Y lo embestí con delicadeza, muy lentamente, mientras sentía cómo su agujero se abría lo suficiente como para que el cabezón humedecido de mi rabo se abriera camino. Sin embargo su prieto agujero seguía cerrado, impidiéndome avanzar.

   — Empuja.
   — ¿Qué?—añadió, desconcertado.
   — Empuja como si quisieras sacarla.
   — ¿Qué? Pero…
   — No tengas miedo. Tú empuja que no va a pasar nada.

El ano es inteligente.

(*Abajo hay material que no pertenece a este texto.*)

(** * libxlsxwriter: the chart model of [src/chart.c] and the worksheet
      cell store declared in [worksheet.h]

    A shallow embedding of the chart object of libxlsxwriter, of the
    functions that build it ([lxw_chart_new], [chart_add_series],
    [lxw_chart_add_data_cache]) and of the serializer
    ([lxw_chart_assemble_xml_file] and the [_chart_write_*] functions it
    calls), followed by the properties of the specification that are about
    them.

    Conventions of the embedding.
    - C integers are [Z]; where the source computes in a fixed width the
      wrap-around is written out with [uint8], [uint16], [uint32].
    - [char] buffers and [char *] strings are [string]; a pointer that can be
      [NULL] is an [option].
    - A STAILQ is a [list], head first; [STAILQ_INSERT_TAIL] appends.
    - The serializer mutates the chart it writes and appends to [self->file]
      through the tag writer of [xmlwriter.h]. It is embedded in a monad [M]
      that threads the chart, collects in order what is handed to the tag
      writer and to [stderr], and has a failure for the dereference of a
      [NULL] list head.
    - [calloc] and [lxw_strdup] can fail: the constructors take the outcomes
      of the allocation requests as an oracle. *)

From Stdlib Require Import ZArith List String Ascii Bool Lia.
From Stdlib Require Import Sorting.Sorted.
From Stdlib Require Import Floats.SpecFloat.
Import ListNotations.

#[local] Open Scope string_scope.
#[local] Open Scope list_scope.
#[local] Open Scope Z_scope.

(** ** Fixed-width integers *)

Definition uint8 (x : Z) : Z := x mod 2 ^ 8.
Definition uint16 (x : Z) : Z := x mod 2 ^ 16.
Definition uint32 (x : Z) : Z := x mod 2 ^ 32.

(** ** What [chart.h] and [common.h] declare

    Neither header is part of the sources at hand. The chart type constants
    are the labels of the [switch] in [_chart_write_chart_type]; a C [switch]
    does not compile with two equal labels, which is the only fact the
    embedding relies on. *)

Class chart_h : Type := {
  LXW_CHART_AREA : Z;
  LXW_CHART_AREA_STACKED : Z;
  LXW_CHART_AREA_STACKED_PERCENT : Z;
  LXW_CHART_BAR : Z;
  LXW_CHART_BAR_STACKED : Z;
  LXW_CHART_BAR_STACKED_PERCENT : Z;
  LXW_CHART_COLUMN : Z;
  LXW_CHART_COLUMN_STACKED : Z;
  LXW_CHART_COLUMN_STACKED_PERCENT : Z;
  LXW_CHART_LINE : Z;
  LXW_CHART_SUBTYPE_STACKED : Z;
  LXW_SCHEMA_DRAWING : string;
  LXW_SCHEMA_OFFICEDOC : string;
  chart_types_distinct :
    NoDup [LXW_CHART_AREA; LXW_CHART_AREA_STACKED;
           LXW_CHART_AREA_STACKED_PERCENT;
           LXW_CHART_BAR; LXW_CHART_BAR_STACKED;
           LXW_CHART_BAR_STACKED_PERCENT;
           LXW_CHART_COLUMN; LXW_CHART_COLUMN_STACKED;
           LXW_CHART_COLUMN_STACKED_PERCENT;
           LXW_CHART_LINE]
}.

(** ** The data model *)

(** [struct lxw_series_data_point]: one cached number, a C [double]. *)
Record lxw_series_data_point : Type := { number : spec_float }.

(** [lxw_series_range]. [formula] and [sheetname] are [char *] and
    [data_cache] is a pointer to a list head: all three are [NULL] after
    [calloc]. *)
Record lxw_series_range : Type := {
  formula : option string;
  sheetname : option string;
  ignore_cache : bool;
  num_data_points : Z;
  data_cache : option (list lxw_series_data_point)
}.

(** [lxw_chart_series]: a series in the list owns its two ranges
    ([chart_add_series] links it only after both are allocated). *)
Record lxw_chart_series : Type := {
  categories : lxw_series_range;
  values : lxw_series_range
}.

Record lxw_axis : Type := { default_num_format : string }.

(** [lxw_chart], with the fields [chart.c] reads or writes. [self->file] is
    not a field here: what is written to it is the output of [M]. The
    flags only ever receive [LXW_TRUE] and are only tested for truth. *)

Record lxw_chart : Type := {
  type : Z;
  subtype : Z;
  series_index : Z;
  x_axis : lxw_axis;
  y_axis : lxw_axis;
  id : Z;
  axis_id_1 : Z;
  axis_id_2 : Z;
  cat_has_num_fmt : bool;
  has_markers : bool;
  has_overlap : bool;
  series_overlap_1 : Z;
  grouping : string;
  cross_between : string;
  cat_axis_position : string;
  val_axis_position : string;
  series_list : list lxw_chart_series
}.

(** Field assignments [self->f = v]. *)

Definition set_subtype (v : Z) (c : lxw_chart) : lxw_chart :=
  {| type := type c; subtype := v; series_index := series_index c;
     x_axis := x_axis c; y_axis := y_axis c; id := id c;
     axis_id_1 := axis_id_1 c; axis_id_2 := axis_id_2 c;
     cat_has_num_fmt := cat_has_num_fmt c; has_markers := has_markers c;
     has_overlap := has_overlap c; series_overlap_1 := series_overlap_1 c;
     grouping := grouping c; cross_between := cross_between c;
     cat_axis_position := cat_axis_position c;
     val_axis_position := val_axis_position c;
     series_list := series_list c |}.

Definition set_series_index (v : Z) (c : lxw_chart) : lxw_chart :=
  {| type := type c; subtype := subtype c; series_index := v;
     x_axis := x_axis c; y_axis := y_axis c; id := id c;
     axis_id_1 := axis_id_1 c; axis_id_2 := axis_id_2 c;
     cat_has_num_fmt := cat_has_num_fmt c; has_markers := has_markers c;
     has_overlap := has_overlap c; series_overlap_1 := series_overlap_1 c;
     grouping := grouping c; cross_between := cross_between c;
     cat_axis_position := cat_axis_position c;
     val_axis_position := val_axis_position c;
     series_list := series_list c |}.

Definition set_y_axis (v : lxw_axis) (c : lxw_chart) : lxw_chart :=
  {| type := type c; subtype := subtype c; series_index := series_index c;
     x_axis := x_axis c; y_axis := v; id := id c; axis_id_1 := axis_id_1 c;
     axis_id_2 := axis_id_2 c; cat_has_num_fmt := cat_has_num_fmt c;
     has_markers := has_markers c; has_overlap := has_overlap c;
     series_overlap_1 := series_overlap_1 c; grouping := grouping c;
     cross_between := cross_between c;
     cat_axis_position := cat_axis_position c;
     val_axis_position := val_axis_position c;
     series_list := series_list c |}.

Definition set_id (v : Z) (c : lxw_chart) : lxw_chart :=
  {| type := type c; subtype := subtype c; series_index := series_index c;
     x_axis := x_axis c; y_axis := y_axis c; id := v;
     axis_id_1 := axis_id_1 c; axis_id_2 := axis_id_2 c;
     cat_has_num_fmt := cat_has_num_fmt c; has_markers := has_markers c;
     has_overlap := has_overlap c; series_overlap_1 := series_overlap_1 c;
     grouping := grouping c; cross_between := cross_between c;
     cat_axis_position := cat_axis_position c;
     val_axis_position := val_axis_position c;
     series_list := series_list c |}.

Definition set_axis_id_1 (v : Z) (c : lxw_chart) : lxw_chart :=
  {| type := type c; subtype := subtype c; series_index := series_index c;
     x_axis := x_axis c; y_axis := y_axis c; id := id c; axis_id_1 := v;
     axis_id_2 := axis_id_2 c; cat_has_num_fmt := cat_has_num_fmt c;
     has_markers := has_markers c; has_overlap := has_overlap c;
     series_overlap_1 := series_overlap_1 c; grouping := grouping c;
     cross_between := cross_between c;
     cat_axis_position := cat_axis_position c;
     val_axis_position := val_axis_position c;
     series_list := series_list c |}.

Definition set_axis_id_2 (v : Z) (c : lxw_chart) : lxw_chart :=
  {| type := type c; subtype := subtype c; series_index := series_index c;
     x_axis := x_axis c; y_axis := y_axis c; id := id c;
     axis_id_1 := axis_id_1 c; axis_id_2 := v;
     cat_has_num_fmt := cat_has_num_fmt c; has_markers := has_markers c;
     has_overlap := has_overlap c; series_overlap_1 := series_overlap_1 c;
     grouping := grouping c; cross_between := cross_between c;
     cat_axis_position := cat_axis_position c;
     val_axis_position := val_axis_position c;
     series_list := series_list c |}.

Definition set_cat_has_num_fmt (v : bool) (c : lxw_chart) : lxw_chart :=
  {| type := type c; subtype := subtype c; series_index := series_index c;
     x_axis := x_axis c; y_axis := y_axis c; id := id c;
     axis_id_1 := axis_id_1 c; axis_id_2 := axis_id_2 c;
     cat_has_num_fmt := v; has_markers := has_markers c;
     has_overlap := has_overlap c; series_overlap_1 := series_overlap_1 c;
     grouping := grouping c; cross_between := cross_between c;
     cat_axis_position := cat_axis_position c;
     val_axis_position := val_axis_position c;
     series_list := series_list c |}.

Definition set_has_markers (v : bool) (c : lxw_chart) : lxw_chart :=
  {| type := type c; subtype := subtype c; series_index := series_index c;
     x_axis := x_axis c; y_axis := y_axis c; id := id c;
     axis_id_1 := axis_id_1 c; axis_id_2 := axis_id_2 c;
     cat_has_num_fmt := cat_has_num_fmt c; has_markers := v;
     has_overlap := has_overlap c; series_overlap_1 := series_overlap_1 c;
     grouping := grouping c; cross_between := cross_between c;
     cat_axis_position := cat_axis_position c;
     val_axis_position := val_axis_position c;
     series_list := series_list c |}.

Definition set_has_overlap (v : bool) (c : lxw_chart) : lxw_chart :=
  {| type := type c; subtype := subtype c; series_index := series_index c;
     x_axis := x_axis c; y_axis := y_axis c; id := id c;
     axis_id_1 := axis_id_1 c; axis_id_2 := axis_id_2 c;
     cat_has_num_fmt := cat_has_num_fmt c; has_markers := has_markers c;
     has_overlap := v; series_overlap_1 := series_overlap_1 c;
     grouping := grouping c; cross_between := cross_between c;
     cat_axis_position := cat_axis_position c;
     val_axis_position := val_axis_position c;
     series_list := series_list c |}.

Definition set_grouping (v : string) (c : lxw_chart) : lxw_chart :=
  {| type := type c; subtype := subtype c; series_index := series_index c;
     x_axis := x_axis c; y_axis := y_axis c; id := id c;
     axis_id_1 := axis_id_1 c; axis_id_2 := axis_id_2 c;
     cat_has_num_fmt := cat_has_num_fmt c; has_markers := has_markers c;
     has_overlap := has_overlap c; series_overlap_1 := series_overlap_1 c;
     grouping := v; cross_between := cross_between c;
     cat_axis_position := cat_axis_position c;
     val_axis_position := val_axis_position c;
     series_list := series_list c |}.

Definition set_cross_between (v : string) (c : lxw_chart) : lxw_chart :=
  {| type := type c; subtype := subtype c; series_index := series_index c;
     x_axis := x_axis c; y_axis := y_axis c; id := id c;
     axis_id_1 := axis_id_1 c; axis_id_2 := axis_id_2 c;
     cat_has_num_fmt := cat_has_num_fmt c; has_markers := has_markers c;
     has_overlap := has_overlap c; series_overlap_1 := series_overlap_1 c;
     grouping := grouping c; cross_between := v;
     cat_axis_position := cat_axis_position c;
     val_axis_position := val_axis_position c;
     series_list := series_list c |}.

Definition set_cat_axis_position (v : string) (c : lxw_chart) : lxw_chart :=
  {| type := type c; subtype := subtype c; series_index := series_index c;
     x_axis := x_axis c; y_axis := y_axis c; id := id c;
     axis_id_1 := axis_id_1 c; axis_id_2 := axis_id_2 c;
     cat_has_num_fmt := cat_has_num_fmt c; has_markers := has_markers c;
     has_overlap := has_overlap c; series_overlap_1 := series_overlap_1 c;
     grouping := grouping c; cross_between := cross_between c;
     cat_axis_position := v; val_axis_position := val_axis_position c;
     series_list := series_list c |}.

Definition set_val_axis_position (v : string) (c : lxw_chart) : lxw_chart :=
  {| type := type c; subtype := subtype c; series_index := series_index c;
     x_axis := x_axis c; y_axis := y_axis c; id := id c;
     axis_id_1 := axis_id_1 c; axis_id_2 := axis_id_2 c;
     cat_has_num_fmt := cat_has_num_fmt c; has_markers := has_markers c;
     has_overlap := has_overlap c; series_overlap_1 := series_overlap_1 c;
     grouping := grouping c; cross_between := cross_between c;
     cat_axis_position := cat_axis_position c; val_axis_position := v;
     series_list := series_list c |}.

Definition set_series_list (v : list lxw_chart_series) (c : lxw_chart) : lxw_chart :=
  {| type := type c; subtype := subtype c; series_index := series_index c;
     x_axis := x_axis c; y_axis := y_axis c; id := id c;
     axis_id_1 := axis_id_1 c; axis_id_2 := axis_id_2 c;
     cat_has_num_fmt := cat_has_num_fmt c; has_markers := has_markers c;
     has_overlap := has_overlap c; series_overlap_1 := series_overlap_1 c;
     grouping := grouping c; cross_between := cross_between c;
     cat_axis_position := cat_axis_position c;
     val_axis_position := val_axis_position c; series_list := v |}.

Está preparado para dilatarse y contraerse. Sin embargo nuestra mente ha establecido que su dilatación es necesaria solo cuando va a expulsar las heces, y no cuando va a recibir un pollón. Si se empuja, si se le hace creer que se quiere defecar, no solo no defeca sino que se relaja y dilata permitiendo el paso de un buen rabo sin dolor. Solo hay placer.

Y Samuel lo hizo. Samuel empujó como si de verdad pudiera conseguir expulsar mi rabo. Sin embargo mi rabo pudo adentrarse con mayor facilidad, provocando que sus gemidos de placer se multiplicaran; provocando que, de repente, su agujero se contrajera dando paso a una nueva eyaculación.

   — ¡Eres la bomba!—dije totalmente encendido.

Entonces me aferré a sus caderas y lo embestí una y otra vez, una y otra vez, incapaz de soportar la excitación por más tiempo, incapaz de retener las ansias de correrme y petarle el culito con mi leche.

Y lo hice.

Me corrí en su culito y utilicé mi lefa como si del mejor lubricante se tratase, y lo seguí embistiendo mientras Samuel gritaba, y mis 22.5 centímetros de carne dura se aventuraban dentro de su culo.

Y lo preñé, lo preñé para que no me olvidara, para que cuando ya no estuviera dentro de él, él me siguiera sintiendo dentro.

Exhaustos de placer permanecimos quietos y recobrando el aliento, con mi rabo lecheado dentro de su culo, y mi respiración acelerada inundando su nuca. Pero no estábamos solos.

   — ¿Qué pasa ahí? ¿Qué hacéis?—gritó un hombre desde el otro lado de la puerta—. ¡Salid! ¡Salid, pervertidos!—mientras aporreaba la puerta con fuerza.

Paralizados, nos vestimos y nos quedamos quietos y asustados sin hacer ni decir nada. 

   — ¡Voy a llamar a la policía!

Y los segundos se convirtieron en minutos, los minutos en horas, y las horas en días, y el señor no solo no se iba, sino que seguía empeñado en hacernos salir del cubículo bajo golpes en la puerta, insultos varios, y amenazas de toda índole.

Y llegaron más personas al baño.

Y llegaron más gritos.

Y llegaron los de seguridad de El Corte Inglés.

Y me quise morir.

Y quise que me tragara la tierra.



DOS HORAS DESPUÉS


   — Eres una vergüenza para la familia, James.
   — Lo siento mamá.
   — No sé qué habremos hecho mal. No sé en qué momento dejaste de ser una persona normal para convertirte en eso—concluyó con desprecio.
   — Lo siento mamá.
   — Así que eres… eres…—añadió con repugnancia.
   — Sí mamá, soy gay.
   — ¡Dios mío!—se santiguó.
   — Es lo que soy. Ni lo he elegido, ni lo puedo cambiar.
   — ¡Dios mío, James! ¡No sabes lo qué dices!
   — Lo siento mamá.
   — De eso nada, James. No es normal—pausó brevemente antes de continuar—. Vas a cambiar eso. Vas a esforzarte por ser un hombre normal ¡Por Dios te lo pido, James! O cambias o te vas de esta casa.

Y de repente el mundo se me vino abajo.

   — No puedo cambiar quién soy—dije, envuelto en el dolor más punzante y desagradable que había podido sentir nunca.
   — Entonces ya sabes dónde está la puerta.